War of the Worlds 2 laughs at such pedestrian questions. The fighter group gives chase, flying into the Time Hole before it closes. Finding themselves under siege (nominally, at least) with the Earth’s entire defense force having just disappeared into the time hole, Dave suggests that he and Victoria get drunk. I’m going to assume, “and fuck” was omitted because they weren’t sure if Victoria was meant to be George’s love interest or not.
Pete and George inexplicably find themselves in the abandoned city from the first scene. Pete’s relieved; George just wants to get back to the alien ship to find his son. George is pretty consistent through the middle part of this movie about not giving a fuck about the larger issue of the alien invasion and just wanting to find his son. It’s one of the few nice character touches in the movie in how it avoids the more traditional B-Movie Sci-Fi trope of the scientist obsessing over ScienceTM-Exclamation-Point to the detriment of those around him until he has his big character awakening moment at the climax and finally decides to put his loved ones ahead of his work. George is perfectly prepared to let the world burn if it gets him his kid back. Pete makes several references to PTSD, suggesting George is suffering from it, but also claiming it himself when apologizing after an angry outburst.
They find a truck that won’t start. Suggesting that his military skills and/or street smarts can find a way to start it in spite of an apparent dead battery, Pete pops the hood, to discover that the battery isn’t so much “dead” as “absent”, as is the engine. Being very thick, they do not work out the significance of this. They eventually catch up with Sissy, who takes them back to Shackleford, who is gravely ill by now. He offers them moonshine and exposition.

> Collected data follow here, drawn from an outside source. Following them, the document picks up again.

(** * DuckLens retail pipeline: cleaning stage and transformation core

    A shallow embedding of [ducklens_pipeline/01_cleaning.py] and
    [ducklens_pipeline/02_transform.py].

    A pandas DataFrame is a list of row records, in row order.  A float64
    column cell is a [num]: an exact rational, or [NaN] for a missing or
    undefined value.  Rounding of float64 arithmetic is not modelled; the
    results of a division by zero (numpy's [inf] and [nan]) are both [NaN].
    Group-by, left merge, [nunique], [mean] and [fillna] are modelled as list
    functions with the behaviour pandas documents for them. *)

From Stdlib Require Import List String Ascii Bool Arith ZArith QArith Qabs Lqa Lia.
From Stdlib Require Import Permutation.
Import ListNotations.

Set Implicit Arguments.

(* ================================================================== *)
(** ** Numeric cells *)
(* ================================================================== *)

Inductive num : Type :=
| Num (q : Q)
| NaN.

Definition isna (x : num) : bool :=
  match x with NaN => true | Num _ => false end.

(** [x] holds a number (it is not missing). *)
Definition defined (x : num) : Prop :=
  match x with Num _ => True | NaN => False end.

Definition Qlt_bool (a b : Q) : bool := negb (Qle_bool b a).

(** Comparisons of a cell with a constant; every comparison with NaN is
    false, as in numpy. *)
Definition ngt (x : num) (c : Q) : bool :=
  match x with Num a => Qlt_bool c a | NaN => false end.
Definition nge (x : num) (c : Q) : bool :=
  match x with Num a => Qle_bool c a | NaN => false end.
Definition nlt (x : num) (c : Q) : bool :=
  match x with Num a => Qlt_bool a c | NaN => false end.
Definition nle (x : num) (c : Q) : bool :=
  match x with Num a => Qle_bool a c | NaN => false end.
Lemma scanBlocks_safe host config next fuel :
  (forall st, claimSafe (claimedHolds host) next st) ->
  forall g st, claimSafe (claimedHolds host) (scanBlocks fuel g host config next) st.
Proof.
  intros Hnext. induction fuel as [| fuel IH]; intros g st; cbn [scanBlocks]; [done |].
  destruct (blocks g) as [[subnet |] g']; [| done].
  cbn [bind call claimSafe].
  intros st1 _ r st2 Hs. kept_by Hs.
  destruct r as [kv | err]; cbn [bind]; [done |].
  destruct (isDoesNotExist err); [| done].
  eapply claimSafe_bind; [| apply claimBlockAffinity_safe].
  intros [err' |] st' Hown; simpl; [done | by apply Hown].
Qed.

Lemma scanPools_safe host config fuel pools :
  forall st, claimSafe (claimedHolds host) (scanPools fuel pools host config) st.
Proof.
  induction pools as [| pool rest IH]; intros st; cbn [scanPools]; [done |].
  by apply scanBlocks_safe.
Qed.

Lemma resolvePools_safe version pool st :
  claimSafe (fun _ _ => True) (resolvePools version pool) st.
Proof.
  unfold resolvePools, isConfiguredPool. destruct pool as [pool |];
    cbn [bind call claimSafe]; intros st1 _ r st2 Hs; kept_by Hs.
  - by destruct (negb _); [| destruct (negb _)].
  - by destruct r.
Qed.

Lemma claimNewAffineBlock_safe fuel host version pool config st :
  claimSafe (claimedHolds host) (claimNewAffineBlock fuel host version pool config) st.
Proof.
  unfold claimNewAffineBlock.
  eapply claimSafe_bind; [| apply resolvePools_safe].
  intros [err | pools] st' _; [done |].
  destruct (Nat.eqb _ _); [done |]. apply scanPools_safe.
Qed.

Lemma runCall_safe c st : claimSafe reportHolds (runCall c) st.
Proof.
  destruct c as [subnet host config | fuel host version pool config]; unfold runCall.
  - eapply claimSafe_bind; [| apply claimBlockAffinity_safe].
    intros [err |] st' Hown; simpl; [done | by apply Hown].
  - eapply claimSafe_bind; [| apply claimNewAffineBlock_safe].
    intros [[[subnet |] [err |]] |] st' Hown; simpl; done.
Qed.

Lemma reportHolds_kept r st st' :
  blocksKept st st' -> reportHolds r st -> reportHolds r st'.
Proof.
  destruct r as [[cidr host] |]; simpl; [| done]. apply ownerOf_kept.
Qed.

Lemma sysSafe_init st calls : sysSafe (mkSystem st (map runCall calls)).
Proof.
  unfold sysSafe; simpl. apply Forall_forall. intros p Hin.
  apply list_elem_of_In, in_map_iff in Hin as (c & <- & _). apply runCall_safe.
Qed.

Lemma sysSafe_step sys sys' : sysSafe sys -> sysStep sys sys' -> sysSafe sys'.
Proof.
  unfold sysSafe. intros Hsafe Hstep.
  destruct Hstep as [st ts i op k r st' Hi Hs]; simpl in *.
  pose proof (Forall_lookup_1 _ _ _ _ Hsafe Hi) as Hp. simpl in Hp.
  destruct (Hp st (blocksKept_refl st) r st' Hs) as [Hk Hrest].
  apply Forall_insert; [| done].
  eapply Forall_impl; [exact Hsafe |]. intros p. simpl.
  apply claimSafe_mono; [apply reportHolds_kept | done].
Qed.
(** The first iteration of a quiet filter is zero. *)
Lemma msp_first_iteration_quiet st c :
  quiet st -> section3 st c = mkFirst 0 0 0 0 0 0 0 0.
Proof.
  intros (Hp & H1 & H2 & H3 & H4 & Hs & _ & Hc1 & _).
  remember (section3 st c) as p eqn:Hq.
  cbv beta delta [section3] in Hq.
  rewrite Hp, H1, H2, H3, H4, Hs, Hc1, fixDenormalNumbers_0 in Hq.
  next_local Hq cp.
  next_local Hq fs. assert (Efs : fs = 0) by (subst fs cp; ring).
  next_local Hq si. assert (Esi : si = 0) by (subst si; rewrite Efs; ring).
  next_local Hq cs. assert (Ecs : cs = 0)
    by (subst cs; rewrite Esi; apply Rmin_Rmax_0).
  next_local Hq sc.
  next_local Hq sf. assert (Esf : sf = 0) by (subst sf; rewrite Efs; ring).
  next_local Hq i1. assert (Ei1 : i1 = 0) by (subst i1; rewrite Esf; ring).
  next_local Hq a1. assert (Ea1 : a1 = 0) by (subst a1; ring).
  next_local Hq a3. assert (Ea3 : a3 = 0) by (subst a3; ring).
  next_local Hq a4. assert (Ea4 : a4 = 0) by (subst a4; ring).
  next_local Hq i2. assert (Ei2 : i2 = 0) by (subst i2; rewrite Ei1, Ea1; ring).
  next_local Hq o2. assert (Eo2 : o2 = 0) by (subst o2; rewrite Ei2; ring).
  next_local Hq a2. assert (Ea2 : a2 = 0) by (subst a2; ring).
  next_local Hq i3. assert (Ei3 : i3 = 0) by (subst i3; rewrite Eo2, Ea2; ring).
  next_local Hq c3. assert (Ec3 : c3 = 0)
    by (subst c3; rewrite Ei3; apply std_clamp_0).
  next_local Hq cu. assert (Ecu : cu = 0) by (subst cu; rewrite Ec3; ring).
  next_local Hq o3. assert (Eo3 : o3 = 0) by (subst o3; rewrite Ecu; ring).
  next_local Hq i4. assert (Ei4 : i4 = 0) by (subst i4; rewrite Eo3, Ea3; ring).
  next_local Hq o4. assert (Eo4 : o4 = 0) by (subst o4; rewrite Ei4; ring).
  next_local Hq f4. assert (Ef4 : f4 = 0) by (subst f4; rewrite Eo4, Ea4; ring).
  rewrite Hq, Efs, Ecs, Esf, Ei1, Eo2, Eo3, Eo4, Ef4. reflexivity.
Qed.
(* ===== verification/_CoqProject ===== *)
-Q . S2P
Prelude.v
Common.v
Murmur.v
CompressGen.v
LruCache.v
ReadCache.v
Queue.v
QueueThreads.v
QueueSpec.v
QueueDestroy.v
MessageQueue.v
Semaphore.v
BlockingQueue.v
FileSystem.v
ClientVar.v
Storage.v
Database.v
Crypto.v
Index.v
IndexThreads.v
DataWriter.v
WriterLoop.v
Connect.v
SslConn.v
RecvDecoder.v
DataReceiver.v
EndToEnd.v
ConcurrentRestore.v
RecipeSender.v
ClientLocks.v
ServerOpt.v
Typing.v
Lifetime.v
Crash.v
Lemma length_GenerateLiterals n rng : length (GenerateLiterals literal n rng).1 = n.
Proof.
  revert rng. induction n as [|n IH]; intros rng; [done|]. cbn [GenerateLiterals]. destruct (pcg32_random_r rng) as [r g].
  specialize (IH g). destruct (GenerateLiterals literal n g) as [bs g']. simpl in *. lia.
Qed.

(** There is a next length. *)
Definition nonzero (freq : list Z) : Prop := ∃ j f, freq !! j = Some f ∧ f ≠ 0.

Lemma count_lengths_spec num : ∀ freq rng k,
  length freq = Z.to_nat NUM_LEN → Forall (λ f, 0 ≤ f ≤ k) freq → k + Z.of_nat num < 2 ^ 32 →
  ∃ freq' rng', count_lengths length_ num freq rng = Ok (freq', rng') ∧ length freq' = Z.to_nat NUM_LEN ∧
    Forall (λ f, 0 ≤ f ≤ k + Z.of_nat num) freq' ∧ ((0 < num)%nat ∨ nonzero freq → nonzero freq').
Proof.
  induction num as [|num IH]; intros freq rng k Hl Hf Hk.
  { exists freq, rng. split_and!; [done|done|by rewrite Z.add_0_r|]. intros [?|?]; [lia|done]. }
  cbn [count_lengths]. pose proof (pcg32_range rng) as Hr. destruct (pcg32_random_r rng) as [r g]. cbn [fst] in Hr.
  specialize (Hlength r Hr). rewrite (proj2 (Z.ltb_lt _ _)) by lia. cbn [check mbind result_bind].
  set (l := Z.to_nat (length_ r)). assert (Hi : (l < length freq)%nat) by (unfold l; lia).
  destruct (lookup_lt_is_Some_2 freq l Hi) as [f E]. rewrite (nth_lookup_Some _ _ 0 _ E).
  assert (Hfk : 0 ≤ f ≤ k) by (eapply (Forall_lookup_1 _ _ _ _ Hf E)). rewrite u32_small by lia.
  destruct (IH (<[l := f + 1]> freq) g (k + 1)) as (freq' & g' & -> & Hl' & Hf' & Hz).
  - by rewrite length_insert.
  - apply Forall_insert; [|lia]. eapply Forall_impl; [exact Hf|]. simpl. lia.
  - lia.
  - exists freq', g'. split_and!; [done|done| |].
    + eapply Forall_impl; [exact Hf'|]. simpl. lia.
    + intros _. apply Hz. right. exists l, (f + 1). split; [by apply list_lookup_insert_eq|lia].
Qed.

In addition to what I’ve already said about the aliens filtering and bottling blood, he tosses in the extra explanation that rather than juicing them along with everyone else, the aliens are pulling captured children aside for experimentation to improve the filtering process. Why children in particular? Because we need an excuse to get George back to Alex. He also drops the incredibly obvious revelation that they’re not on Earth, but in a simulated environment on Mars. This being why there’s no resources and the truck had no engine. Shackleford and Sissy were among those taken in the first invasion, two years earlier. Why exactly they’d recreate a truck with no engine is a mystery. Why the refugees who lived in the city weren’t using the many fine empty buildings for shelter instead of living on the street is a mystery (It would have been cool if the buildings turned out to be hollow shells because the Martians only copied what they could see from the cameras on their ships. But the buildings do turn out to be whole inside). How people have been surviving without supplies for two years is a mystery. Why, when we see a street torn up later, there are clearly water and sewer lines running under the fake pavement, is a mystery. This movie is very mysterious. To prove his claims, Shackleford has Sissy take them into one of the buildings, where, behind an emergency exit door, they find an alien corridor (This is conveyed via reaction shot. Actually having a door open into the alien set was outside the budget). Sissy panics and runs off, never to be seen again. Bye Sissy!